Exercise goal:
In the listing below, locate the lines bearing the word "variable". Copy every one of them.
- Opening Delimiter -
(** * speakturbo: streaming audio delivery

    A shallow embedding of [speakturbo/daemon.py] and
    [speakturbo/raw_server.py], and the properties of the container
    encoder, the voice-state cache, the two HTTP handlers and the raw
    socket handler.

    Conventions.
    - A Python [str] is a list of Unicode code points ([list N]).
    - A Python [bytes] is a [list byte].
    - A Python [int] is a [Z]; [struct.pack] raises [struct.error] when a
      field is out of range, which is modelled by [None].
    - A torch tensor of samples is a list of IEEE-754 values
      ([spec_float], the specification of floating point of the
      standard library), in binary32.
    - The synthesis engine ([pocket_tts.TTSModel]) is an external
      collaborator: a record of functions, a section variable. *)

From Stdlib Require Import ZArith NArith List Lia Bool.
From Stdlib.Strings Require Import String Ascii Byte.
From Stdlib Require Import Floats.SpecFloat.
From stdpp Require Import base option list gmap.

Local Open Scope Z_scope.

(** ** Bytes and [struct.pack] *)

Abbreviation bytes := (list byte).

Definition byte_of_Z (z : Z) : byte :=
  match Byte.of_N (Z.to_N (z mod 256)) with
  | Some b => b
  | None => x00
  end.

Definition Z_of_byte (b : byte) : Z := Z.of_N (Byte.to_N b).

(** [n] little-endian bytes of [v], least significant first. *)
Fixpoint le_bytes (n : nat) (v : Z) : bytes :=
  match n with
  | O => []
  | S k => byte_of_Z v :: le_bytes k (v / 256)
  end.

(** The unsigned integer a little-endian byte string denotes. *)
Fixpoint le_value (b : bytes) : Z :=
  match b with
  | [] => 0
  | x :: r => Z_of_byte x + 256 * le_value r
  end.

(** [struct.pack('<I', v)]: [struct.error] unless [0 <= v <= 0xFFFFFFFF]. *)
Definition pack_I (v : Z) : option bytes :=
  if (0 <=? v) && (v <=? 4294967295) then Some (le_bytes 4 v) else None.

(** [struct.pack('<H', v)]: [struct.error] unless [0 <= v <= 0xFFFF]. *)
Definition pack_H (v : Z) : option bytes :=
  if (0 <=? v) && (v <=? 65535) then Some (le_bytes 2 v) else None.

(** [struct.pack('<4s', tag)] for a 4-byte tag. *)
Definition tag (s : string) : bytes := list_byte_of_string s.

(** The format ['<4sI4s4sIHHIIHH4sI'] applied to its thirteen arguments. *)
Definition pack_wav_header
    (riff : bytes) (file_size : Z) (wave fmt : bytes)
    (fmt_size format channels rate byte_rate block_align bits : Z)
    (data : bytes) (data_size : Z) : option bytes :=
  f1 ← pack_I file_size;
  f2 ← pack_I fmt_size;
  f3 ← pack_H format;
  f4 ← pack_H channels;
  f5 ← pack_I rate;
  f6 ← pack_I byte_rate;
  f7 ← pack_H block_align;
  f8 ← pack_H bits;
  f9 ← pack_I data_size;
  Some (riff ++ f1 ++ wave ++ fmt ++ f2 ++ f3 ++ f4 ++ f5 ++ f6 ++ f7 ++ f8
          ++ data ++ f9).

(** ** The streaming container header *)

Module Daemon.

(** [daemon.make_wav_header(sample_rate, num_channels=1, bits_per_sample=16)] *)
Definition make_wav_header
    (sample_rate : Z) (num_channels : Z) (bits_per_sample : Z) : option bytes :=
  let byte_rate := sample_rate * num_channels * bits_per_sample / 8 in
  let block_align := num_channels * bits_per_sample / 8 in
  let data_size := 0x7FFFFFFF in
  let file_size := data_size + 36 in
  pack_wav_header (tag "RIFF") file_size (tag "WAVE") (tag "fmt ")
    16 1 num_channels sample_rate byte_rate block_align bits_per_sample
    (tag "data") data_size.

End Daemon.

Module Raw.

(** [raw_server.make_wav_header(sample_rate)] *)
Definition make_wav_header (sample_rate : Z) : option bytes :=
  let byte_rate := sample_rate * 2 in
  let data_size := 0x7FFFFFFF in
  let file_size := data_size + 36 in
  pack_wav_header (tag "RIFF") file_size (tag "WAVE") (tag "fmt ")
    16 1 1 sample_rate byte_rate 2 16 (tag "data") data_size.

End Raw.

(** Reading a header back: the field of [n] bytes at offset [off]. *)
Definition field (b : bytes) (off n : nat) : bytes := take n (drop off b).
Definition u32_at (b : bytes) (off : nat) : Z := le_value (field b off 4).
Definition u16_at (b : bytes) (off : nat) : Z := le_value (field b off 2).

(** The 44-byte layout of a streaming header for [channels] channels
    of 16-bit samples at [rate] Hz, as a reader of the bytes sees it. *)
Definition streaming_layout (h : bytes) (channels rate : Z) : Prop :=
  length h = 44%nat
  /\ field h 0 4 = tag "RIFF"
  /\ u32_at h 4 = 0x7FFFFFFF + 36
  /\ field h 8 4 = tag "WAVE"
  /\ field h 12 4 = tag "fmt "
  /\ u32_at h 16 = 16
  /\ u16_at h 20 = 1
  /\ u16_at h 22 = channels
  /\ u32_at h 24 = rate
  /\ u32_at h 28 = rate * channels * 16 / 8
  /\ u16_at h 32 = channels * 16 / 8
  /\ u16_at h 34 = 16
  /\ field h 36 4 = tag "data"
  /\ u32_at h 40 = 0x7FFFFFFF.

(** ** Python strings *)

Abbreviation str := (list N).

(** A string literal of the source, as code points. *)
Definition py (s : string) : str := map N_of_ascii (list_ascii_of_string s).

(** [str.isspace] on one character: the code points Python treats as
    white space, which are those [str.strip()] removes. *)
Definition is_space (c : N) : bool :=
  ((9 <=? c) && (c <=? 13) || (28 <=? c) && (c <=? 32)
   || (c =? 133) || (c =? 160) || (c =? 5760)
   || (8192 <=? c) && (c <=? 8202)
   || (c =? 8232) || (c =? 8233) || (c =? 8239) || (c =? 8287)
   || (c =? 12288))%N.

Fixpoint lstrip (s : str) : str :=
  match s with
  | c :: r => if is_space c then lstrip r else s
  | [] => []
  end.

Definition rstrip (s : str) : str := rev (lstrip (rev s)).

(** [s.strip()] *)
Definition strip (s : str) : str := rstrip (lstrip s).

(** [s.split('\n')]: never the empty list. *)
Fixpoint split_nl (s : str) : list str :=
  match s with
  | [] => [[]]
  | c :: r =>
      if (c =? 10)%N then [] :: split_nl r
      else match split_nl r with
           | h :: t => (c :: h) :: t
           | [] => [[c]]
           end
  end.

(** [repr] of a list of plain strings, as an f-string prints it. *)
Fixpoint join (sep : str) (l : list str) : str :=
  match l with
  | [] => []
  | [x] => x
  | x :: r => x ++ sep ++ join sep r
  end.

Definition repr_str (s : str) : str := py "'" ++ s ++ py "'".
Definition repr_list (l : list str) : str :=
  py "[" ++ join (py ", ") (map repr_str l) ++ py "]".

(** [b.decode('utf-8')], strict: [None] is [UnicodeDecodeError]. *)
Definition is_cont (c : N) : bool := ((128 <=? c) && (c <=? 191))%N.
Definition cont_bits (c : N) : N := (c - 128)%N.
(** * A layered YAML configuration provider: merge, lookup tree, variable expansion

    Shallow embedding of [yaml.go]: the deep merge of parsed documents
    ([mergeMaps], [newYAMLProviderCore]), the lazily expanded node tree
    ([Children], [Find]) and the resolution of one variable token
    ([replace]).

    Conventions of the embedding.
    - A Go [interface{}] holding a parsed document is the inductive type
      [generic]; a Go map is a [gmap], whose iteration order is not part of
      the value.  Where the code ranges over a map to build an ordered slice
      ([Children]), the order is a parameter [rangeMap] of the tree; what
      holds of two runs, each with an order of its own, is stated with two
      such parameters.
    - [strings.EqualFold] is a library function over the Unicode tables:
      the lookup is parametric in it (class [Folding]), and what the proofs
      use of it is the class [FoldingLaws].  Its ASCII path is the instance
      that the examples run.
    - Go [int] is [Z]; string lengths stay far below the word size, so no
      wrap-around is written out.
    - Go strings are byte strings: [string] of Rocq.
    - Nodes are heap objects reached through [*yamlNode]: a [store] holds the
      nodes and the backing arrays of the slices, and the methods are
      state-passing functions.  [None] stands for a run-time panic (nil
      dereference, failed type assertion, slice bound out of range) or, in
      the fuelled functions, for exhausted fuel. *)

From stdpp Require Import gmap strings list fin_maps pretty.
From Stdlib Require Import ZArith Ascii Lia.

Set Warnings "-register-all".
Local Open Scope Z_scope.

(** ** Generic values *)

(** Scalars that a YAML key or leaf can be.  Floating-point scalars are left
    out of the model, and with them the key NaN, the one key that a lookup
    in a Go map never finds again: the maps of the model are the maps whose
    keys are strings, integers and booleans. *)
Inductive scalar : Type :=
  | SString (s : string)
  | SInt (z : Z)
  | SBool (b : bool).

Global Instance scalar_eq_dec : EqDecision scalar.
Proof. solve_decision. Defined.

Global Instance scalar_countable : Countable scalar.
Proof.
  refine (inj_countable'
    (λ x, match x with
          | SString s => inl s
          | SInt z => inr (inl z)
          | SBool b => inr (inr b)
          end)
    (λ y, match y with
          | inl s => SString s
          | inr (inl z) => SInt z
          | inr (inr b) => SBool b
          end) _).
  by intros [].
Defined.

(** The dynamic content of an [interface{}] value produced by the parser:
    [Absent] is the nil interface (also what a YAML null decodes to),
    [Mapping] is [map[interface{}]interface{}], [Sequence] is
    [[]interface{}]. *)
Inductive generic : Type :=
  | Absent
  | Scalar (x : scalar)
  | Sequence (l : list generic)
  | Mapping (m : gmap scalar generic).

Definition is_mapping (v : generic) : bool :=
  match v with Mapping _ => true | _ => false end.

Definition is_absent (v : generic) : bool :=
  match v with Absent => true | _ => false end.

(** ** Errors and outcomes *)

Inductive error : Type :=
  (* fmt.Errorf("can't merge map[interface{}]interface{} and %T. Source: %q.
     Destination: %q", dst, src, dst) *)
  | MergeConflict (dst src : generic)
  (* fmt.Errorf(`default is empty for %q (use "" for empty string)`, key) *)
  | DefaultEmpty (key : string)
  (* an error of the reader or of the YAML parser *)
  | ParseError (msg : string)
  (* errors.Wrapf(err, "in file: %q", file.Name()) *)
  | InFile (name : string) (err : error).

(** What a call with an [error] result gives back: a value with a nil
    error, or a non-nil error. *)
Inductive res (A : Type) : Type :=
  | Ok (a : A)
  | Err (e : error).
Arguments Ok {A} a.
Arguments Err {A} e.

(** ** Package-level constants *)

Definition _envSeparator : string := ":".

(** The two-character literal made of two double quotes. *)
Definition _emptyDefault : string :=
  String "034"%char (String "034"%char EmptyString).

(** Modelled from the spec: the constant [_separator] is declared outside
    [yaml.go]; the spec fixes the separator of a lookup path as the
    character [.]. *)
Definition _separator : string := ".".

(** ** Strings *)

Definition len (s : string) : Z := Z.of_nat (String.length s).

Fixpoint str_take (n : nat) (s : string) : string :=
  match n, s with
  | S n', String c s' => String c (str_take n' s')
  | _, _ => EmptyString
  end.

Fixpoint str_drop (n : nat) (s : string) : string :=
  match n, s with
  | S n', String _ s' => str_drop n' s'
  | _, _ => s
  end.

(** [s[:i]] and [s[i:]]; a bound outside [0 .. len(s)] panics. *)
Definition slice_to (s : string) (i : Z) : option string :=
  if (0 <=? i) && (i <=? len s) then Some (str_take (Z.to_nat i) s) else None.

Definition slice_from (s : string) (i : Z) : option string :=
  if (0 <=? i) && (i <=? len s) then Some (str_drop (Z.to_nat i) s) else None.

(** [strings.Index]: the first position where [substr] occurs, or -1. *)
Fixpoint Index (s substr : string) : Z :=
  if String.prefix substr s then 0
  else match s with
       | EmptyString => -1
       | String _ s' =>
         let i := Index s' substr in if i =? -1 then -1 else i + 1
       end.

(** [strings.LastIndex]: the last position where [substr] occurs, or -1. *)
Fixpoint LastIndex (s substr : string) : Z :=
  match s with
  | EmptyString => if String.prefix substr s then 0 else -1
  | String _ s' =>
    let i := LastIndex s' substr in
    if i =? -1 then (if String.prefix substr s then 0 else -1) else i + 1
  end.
- Closing Delimiter -
Result of the exercise:
      collaborator: a record of functions, a section variable. *)
(** * A layered YAML configuration provider: merge, lookup tree, variable expansion
    ([Children], [Find]) and the resolution of one variable token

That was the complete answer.